Bolivia: vescovi dopo scontri tra polizia e cocaleros, “no violenza”. Serve “dialogo trasparente” con popolazione su progetti eradicazione

La morte di tre persone (un poliziotto e due cocaleros, cioè coloro che lavorano nelle piantagioni di coca) in occasione degli scontri avvenuti a più riprese nella regione dello Yungas (dipartimento di La Paz), suscita la reazione ufficiale della Conferenza episcopale boliviana (Ceb). Gli scontri sono dovuti ai tentativi delle forze dell’ordine di dare seguito ai piani di limitazione ed eradicazione delle coltivazioni di coca. In un comunicato diffuso ieri, la Segreteria generale della Ceb “torna ad alzare la sua voce di dolore e indignazione per ricordare a tutti che la vita umana è un dono di Dio, non può essere messa in pericolo e non si può disporne senza una grave responsabilità e colpa davanti a Dio, che ci chiederà conto del sangue dei nostri fratelli. Eleviamo preghiere al Dio della vita per i defunti e chiediamo la consolazione, che Egli solo sa dare, per i loro familiari.
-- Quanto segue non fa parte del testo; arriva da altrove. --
(** * Pools usage summary report: aggregation and renderers

    Shallow embedding of [uds/reports/stats/pools_usage_summary.py]
    ([PoolsUsageSummary.processed_data], [PoolsUsageSummary.generate] and
    [PoolsUsageSummaryCSV.generate]) together with the properties of the
    aggregation contract.

    Python integers are unbounded and are modelled by [Z]; [//] on integers
    is floor division and raises on a zero divisor; a [dict] keeps its keys
    in insertion order and is modelled as an association list; a [set] of
    strings is a [gset string]. *)

From Stdlib Require Import ZArith List Permutation DecimalString.
From stdpp Require Import gmap strings list.

Local Open Scope Z_scope.

(** ** Python exceptions and the result monad *)

Inductive py_exception := ZeroDivisionError | OverflowError.

Inductive py_result (A : Type) :=
| Return (a : A)
| Raise (e : py_exception).
Arguments Return {A} a.
Arguments Raise {A} e.

#[global] Instance py_result_ret : MRet py_result := fun A a => Return a.
#[global] Instance py_result_bind : MBind py_result := fun A B f m =>
  match m with
  | Return a => f a
  | Raise e => Raise e
  end.
#[global] Instance py_result_fmap : FMap py_result := fun A B f m =>
  match m with
  | Return a => Return (f a)
  | Raise e => Raise e
  end.

(** [r] is an uncaught [ZeroDivisionError]. *)
Definition is_zero_division {A} (r : py_result A) : bool :=
  match r with
  | Raise ZeroDivisionError => true
  | _ => false
  end.

(** [a // b] on Python integers. *)
Definition floordiv (a b : Z) : py_result Z :=
  if b =? 0 then Raise ZeroDivisionError else Return (a / b).

(** [str(n)] on a Python integer. *)
Definition str_int (n : Z) : string := NilZero.string_of_int (Z.to_int n).

(** ** Insertion-ordered dictionaries with string keys *)

Module Dict.
Section WithValues.
Context {V : Type}.

Definition t := list (string * V).

(** [k in d] *)
Fixpoint contains (k : string) (d : t) : bool :=
  match d with
  | [] => false
  | (k', _) :: d' => if String.eqb k k' then true else contains k d'
  end.

(** [d.get(k)] *)
Fixpoint get (k : string) (d : t) : option V :=
  match d with
  | [] => None
  | (k', x) :: d' => if String.eqb k k' then Some x else get k d'
  end.

(** [d[k] = x]: a present key keeps its position, a new key goes last. *)
Fixpoint setitem (k : string) (x : V) (d : t) : t :=
  match d with
  | [] => [(k, x)]
  | (k', x') :: d' =>
      if String.eqb k k' then (k', x) :: d' else (k', x') :: setitem k x d'
  end.

(** In-place update of the value stored under [k] (as [d[k][..] += ..]
    does through the reference [d[k]]). *)
Fixpoint alter (f : V -> V) (k : string) (d : t) : t :=
  match d with
  | [] => []
  | (k', x) :: d' =>
      if String.eqb k k' then (k', f x) :: d' else (k', x) :: alter f k d'
  end.

Definition keys (d : t) : list string := map fst d.
Definition values (d : t) : list V := map snd d.
End WithValues.
Arguments t : clear implicits.
End Dict.

(** ** Data model *)

(** One row of [UsageByPool.get_data()]: keys ['pool'], ['pool_name'],
    ['name'] and ['time']. *)
Record usage_record := UsageRecord {
  v_pool : string;
  v_pool_name : string;
  v_name : string;
  v_time : Z
}.

(** One value of the [pools] dictionary: keys ['name'], ['time'], ['count']
    and ['users'].  ['users'] holds a set during the loop and its length
    afterwards, hence the parameter. *)
Record pool_entry (U : Type) := PoolEntry {
  p_name : string;
  p_time : Z;
  p_count : Z;
  p_users : U
}.
Arguments PoolEntry {U} _ _ _ _.
Arguments p_name {U} _.
Arguments p_time {U} _.
Arguments p_count {U} _.
Arguments p_users {U} _.

(** The local variables of [processed_data]. *)
Record agg_state := AggState {
  pools : Dict.t (pool_entry (gset string));
  total_time : Z;
  total_count : Z;
  unique_users : gset string
}.

Definition add_time (t : Z) {U} (p : pool_entry U) : pool_entry U :=
  PoolEntry (p_name p) (p_time p + t) (p_count p) (p_users p).
Definition incr_count {U} (p : pool_entry U) : pool_entry U :=
  PoolEntry (p_name p) (p_time p) (p_count p + 1) (p_users p).
Definition add_user (u : string) (p : pool_entry (gset string)) :
    pool_entry (gset string) :=
  PoolEntry (p_name p) (p_time p) (p_count p) (p_users p ∪ {[u]}).

(** ** [PoolsUsageSummary.processed_data] *)

Definition initial_state : agg_state := AggState [] 0 0 ∅.

(** Body of [for v in orig]. *)
Definition loop_body (st : agg_state) (v : usage_record) : agg_state :=
  let uuid := v_pool v in
  let pools0 :=
    if negb (Dict.contains uuid (pools st))
    then Dict.setitem uuid (PoolEntry (v_pool_name v) 0 0 ∅) (pools st)
    else pools st in
  let pools1 := Dict.alter (add_time (v_time v)) uuid pools0 in
  let pools2 := Dict.alter incr_count uuid pools1 in
  let pools3 := Dict.alter (add_user (v_name v)) uuid pools2 in
  AggState pools3
           (total_time st + v_time v)
           (total_count st + 1)
           (unique_users st ∪ {[v_name v]}).

Definition aggregate (orig : list usage_record) : agg_state :=
  fold_left loop_body orig initial_state.

(** [pn['users'] = len(pn['users'])] *)
Definition collapse_users (p : pool_entry (gset string)) : pool_entry Z :=
  PoolEntry (p_name p) (p_time p) (p_count p) (Z.of_nat (size (p_users p))).

(** [for _, pn in pools.items(): pn['users'] = len(pn['users'])] *)
Definition finalize (d : Dict.t (pool_entry (gset string))) :
    Dict.t (pool_entry Z) :=
  map (fun kv => (fst kv, collapse_users (snd kv))) d.

(** The [pools] dictionary when [processed_data] returns. *)
Definition final_pools (orig : list usage_record) : Dict.t (pool_entry Z) :=
  finalize (pools (aggregate orig)).

(** [total_count or 1] *)
Definition or_one (n : Z) : Z := if n =? 0 then 1 else n.

Definition processed_data (orig : list usage_record) :
    list (pool_entry Z) * Z * Z * Z :=
  let st := aggregate orig in
  (Dict.values (final_pools orig),
   total_time st,
   or_one (total_count st),
   Z.of_nat (size (unique_users st))).

(** ** [datetime.timedelta] as the renderers use it

    Only [timedelta(seconds=n)] with an integer [n] and [str] of the result
    occur.  The constructor normalises into days and seconds of the day and
    rejects more than 999999999 days either way. *)

Record timedelta := TimeDelta {
  td_days : Z;
  td_seconds : Z;
  td_microseconds : Z
}.

Definition MAX_DELTA_DAYS : Z := 999999999.

Definition timedelta_of_seconds (n : Z) : py_result timedelta :=
  let d := n / 86400 in
  let s := n mod 86400 in
  if Z.abs d >? MAX_DELTA_DAYS then Raise OverflowError
  else Return (TimeDelta d s 0).

(** Whole seconds held by a [timedelta]. *)
Definition whole_seconds (td : timedelta) : Z :=
  td_days td * 86400 + td_seconds td.

(** ["%02d" % n] for [0 <= n < 100]. *)
Definition fmt_02d (n : Z) : string :=
  if n <? 10 then "0" +:+ str_int n else str_int n.

(** ["%06d" % n] for [0 <= n < 1000000]. *)
Definition fmt_06d (n : Z) : string :=
  let s := str_int n in
  String.concat EmptyString (repeat "0"%string (6 - String.length s)%nat)
    +:+ s.

(** [timedelta.__str__] *)
Definition timedelta_str (td : timedelta) : string :=
  let mm := td_seconds td / 60 in
  let ss := td_seconds td mod 60 in
  let hh := mm / 60 in
  let mm := mm mod 60 in
  let s := str_int hh +:+ ":" +:+ fmt_02d mm +:+ ":" +:+ fmt_02d ss in
  let s :=
    if td_days td =? 0 then s
    else str_int (td_days td) +:+ " day"
         +:+ (if Z.abs (td_days td) =? 1 then EmptyString else "s") +:+ ", " +:+ s in
  if td_microseconds td =? 0 then s
  else s +:+ "." +:+ fmt_06d (td_microseconds td).

(** [str(datetime.timedelta(seconds=n))] *)
Definition duration_str (n : Z) : py_result string :=
  td ← timedelta_of_seconds n; mret (timedelta_str td).

(** ** The renderers *)

(** One entry of the ['data'] generator of the PDF payload. *)
Record pdf_row := PdfRow {
  r_name : string;
  r_time : string;
  r_count : Z;
  r_users : Z;
  r_mean : string
}.

(** The [dct] argument handed to [template_as_pdf]. *)
Record pdf_dct := PdfDct {
  d_data : list pdf_row;
  d_time : string;
  d_count : Z;
  d_users : Z;
  d_mean : string;
  d_start : string;
  d_end : string
}.

(** The call [template_as_pdf(template, dct=.., header=.., water=..)]. *)
Record pdf_call := PdfCall {
  c_template : string;
  c_dct : pdf_dct;
  c_header : string;
  c_water : string
}.

(** A CSV cell: [csv.writer] receives strings and integers. *)
Inductive cell := CStr (s : string) | CInt (n : Z).

(** The seconds passed to [timedelta] for the ['mean'] of a pool:
    [p['time'] // int(p['count'])]. *)
Definition pdf_mean_seconds (p : pool_entry Z) : py_result Z :=
  floordiv (p_time p) (p_count p).

(** One element of the generator expression over [pools]. *)
Definition pdf_data_row (p : pool_entry Z) : py_result pdf_row :=
  t ← duration_str (p_time p);
  m ← pdf_mean_seconds p;
  ms ← duration_str m;
  mret (PdfRow (p_name p) t (p_count p) (p_users p) ms).
(** * nameblocker-extension: the content script [Content.js]

    A shallow embedding of the content script of the name blocker browser
    extension and the properties of its name-list loader, its matcher, its
    text-node censor, its mutation watcher and its toggle listener.

    JavaScript strings are sequences of UTF-16 code units; a code unit is a
    number of type [N].  The regular expression of the script,
    [new RegExp(`\\b(?:${pattern})\\b`, 'gi')], is represented the way
    ECMAScript specifies it: a matcher closure (string, start index) ->
    end index, together with the mutable [lastIndex] property. *)

From Stdlib Require Import NArith.
From stdpp Require Import base list strings gmap.

Open Scope nat_scope.
Set Warnings "-register-all".

(** ** JavaScript strings *)

Definition char := N.
Bind Scope N_scope with char.
Definition jsstring := list char.

(** Code units of an ASCII literal. *)
Definition js (s : string) : jsstring :=
  map (fun a => Ascii.N_of_ascii a) (String.list_ascii_of_string s).

Definition char_eqb (a b : char) : bool := N.eqb a b.

Definition in_range (lo hi c : char) : bool := (N.leb lo c) && (N.leb c hi).

(** [String.prototype.substring(a, b)] for [a <= b]. *)
Definition substring (s : jsstring) (a b : nat) : jsstring := take (b - a) (drop a s).

Fixpoint jsstring_eqb (a b : jsstring) : bool :=
  match a, b with
  | [], [] => true
  | x :: a', y :: b' => char_eqb x y && jsstring_eqb a' b'
  | _, _ => false
  end.

(** [prefix_of p s]: [s.startsWith(p)], giving the rest of [s]. *)
Fixpoint strip_prefix (p s : jsstring) : option jsstring :=
  match p with
  | [] => Some s
  | x :: p' =>
      match s with
      | y :: s' => if char_eqb x y then strip_prefix p' s' else None
      | [] => None
      end
  end.

(** ** Name Dictionary Loader ([initialize], the [then] handler of the fetch)

    [text.split(/\r?\n/).filter(Boolean).map(n => n.trim())] *)

Definition LF : char := 10%N.
Definition CR : char := 13%N.

(** [text.split(/\r?\n/)]: the separator is a line feed, or a carriage return
    followed by a line feed; [cur] is the piece being read, reversed. *)
Fixpoint split_lines_from (s : jsstring) (cur : jsstring) : list jsstring :=
  match s with
  | [] => [rev cur]
  | c :: rest =>
      if char_eqb c LF then rev cur :: split_lines_from rest []
      else if char_eqb c CR then
        match rest with
        | d :: rest' =>
            if char_eqb d LF then rev cur :: split_lines_from rest' []
            else split_lines_from rest (c :: cur)
        | [] => split_lines_from rest (c :: cur)
        end
      else split_lines_from rest (c :: cur)
  end.

Definition split_lines (text : jsstring) : list jsstring := split_lines_from text [].

(** [Boolean(s)] on a string: the empty string is the only falsy one. *)
Definition Boolean (s : jsstring) : bool :=
  match s with [] => false | _ :: _ => true end.

(** WhiteSpace and LineTerminator code points of ECMAScript, the ones
    [String.prototype.trim] strips. *)
Definition is_trim_space (c : char) : bool :=
  in_range 9 13 c || char_eqb c 32 || char_eqb c 160 || char_eqb c 5760
  || in_range 8192 8202 c || char_eqb c 8232 || char_eqb c 8233
  || char_eqb c 8239 || char_eqb c 8287 || char_eqb c 12288 || char_eqb c 65279.

Fixpoint trim_start (s : jsstring) : jsstring :=
  match s with
  | c :: s' => if is_trim_space c then trim_start s' else s
  | [] => []
  end.

Definition trim (s : jsstring) : jsstring := rev (trim_start (rev (trim_start s))).

(** The name list of the second variant (line 110). *)
Definition parse_name_list (text : jsstring) : list jsstring :=
  map trim (filter (fun s => Boolean s = true) (split_lines text)).

(** The name list of the first variant (line 6): no trimming at all. *)
Definition parse_name_list_v1 (text : jsstring) : list jsstring :=
  filter (fun s => Boolean s = true) (split_lines text).

(** [nameList.join("|")] *)
Definition VBAR : char := 124%N.

Fixpoint join (sep : jsstring) (l : list jsstring) : jsstring :=
  match l with
  | [] => []
  | [x] => x
  | x :: rest => x ++ sep ++ join sep rest
  end.

(** ** Outcomes

    A run of the model either finishes, or stops because a loop ran out of
    the fuel it was given, or reaches a construct of the host (regular
    expression syntax, HTML syntax) outside the fragment modelled here. *)

Inductive outcome (A : Type) : Type :=
  | Done (a : A)
  | OutOfFuel
  | OutsideModel.
Arguments Done {A} a.
Arguments OutOfFuel {A}.
Arguments OutsideModel {A}.

Definition obind {A B} (x : outcome A) (k : A -> outcome B) : outcome B :=
  match x with
  | Done a => k a
  | OutOfFuel => OutOfFuel
  | OutsideModel => OutsideModel
  end.

Notation "'let*' x := c 'in' k" := (obind c (fun x => k))
  (at level 10, x pattern, c at level 100, k at level 200).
Ci dispiace profondamente e condanniamo il fatto che la violenza e la morte siano ritenuti avvenimenti normali nel momento in cui si presentino conflitti sociali di diverso tipo”. Prosegue la nota dei vescovi: “Tra fratelli non ci può essere posto per il linguaggio della violenza e delle armi, un cammino che non costruisce nulla e non è all’altezza della nostra identità di creature razionali, e neppure della nostra dignità di figli di Dio. Affermiamo con forza: no all’uso delle armi e della violenza!”.

La Ceb, però, non rinuncia a un’amara constatazione: “Ci dispiace che si stiano realizzando le previsioni che avevamo fatto nella lettera inviata al ministro del Governo plurinazionale nello scorso mese di maggio, dopo una riunione con i produttori di coca e con il consiglio municipale di La Asunta, se non si fossero fatti conoscere alla popolazione di questa regione il piano di eradicazione e i progetti per le colture alternative”. Già in quell’occasione, inoltre, si sarebbe dovuta cercare “equità tra regioni, mostrando il piano di eradicazione di coca nella regione del Chapare, attraverso un dialogo trasparente, responsabile e costruttivo”. In effetti, fanno notare i vescovi, “già in quel momento si osservava nella zona una presenza di persone in uniforme destinata a creare sfiducia e paura, e questo è stato fatto sapere al ministro”. In questo momento, “in mezzo a diverse voci che si alzano per difendere interessi contrapposti, come pastori della Chiesa boliviana invitiamo ad abbandonare la ricerca di vantaggi settoriali, di partito, economici o di potere per cercare insieme il dialogo e la comprensione fraterna”. Di conseguenza, la Ceb invita a cercare il bene comune di tutti i boliviani e, in particolare, le autorità e le popolazioni del luogo a essere “disponibili al dialogo e cercare insieme soluzioni pacifiche e di autentico progresso per tutti”. Al tempo stesso, arriva la richiesta alle autorità giudiziarie per un rapido chiarimento dei fatti accaduti.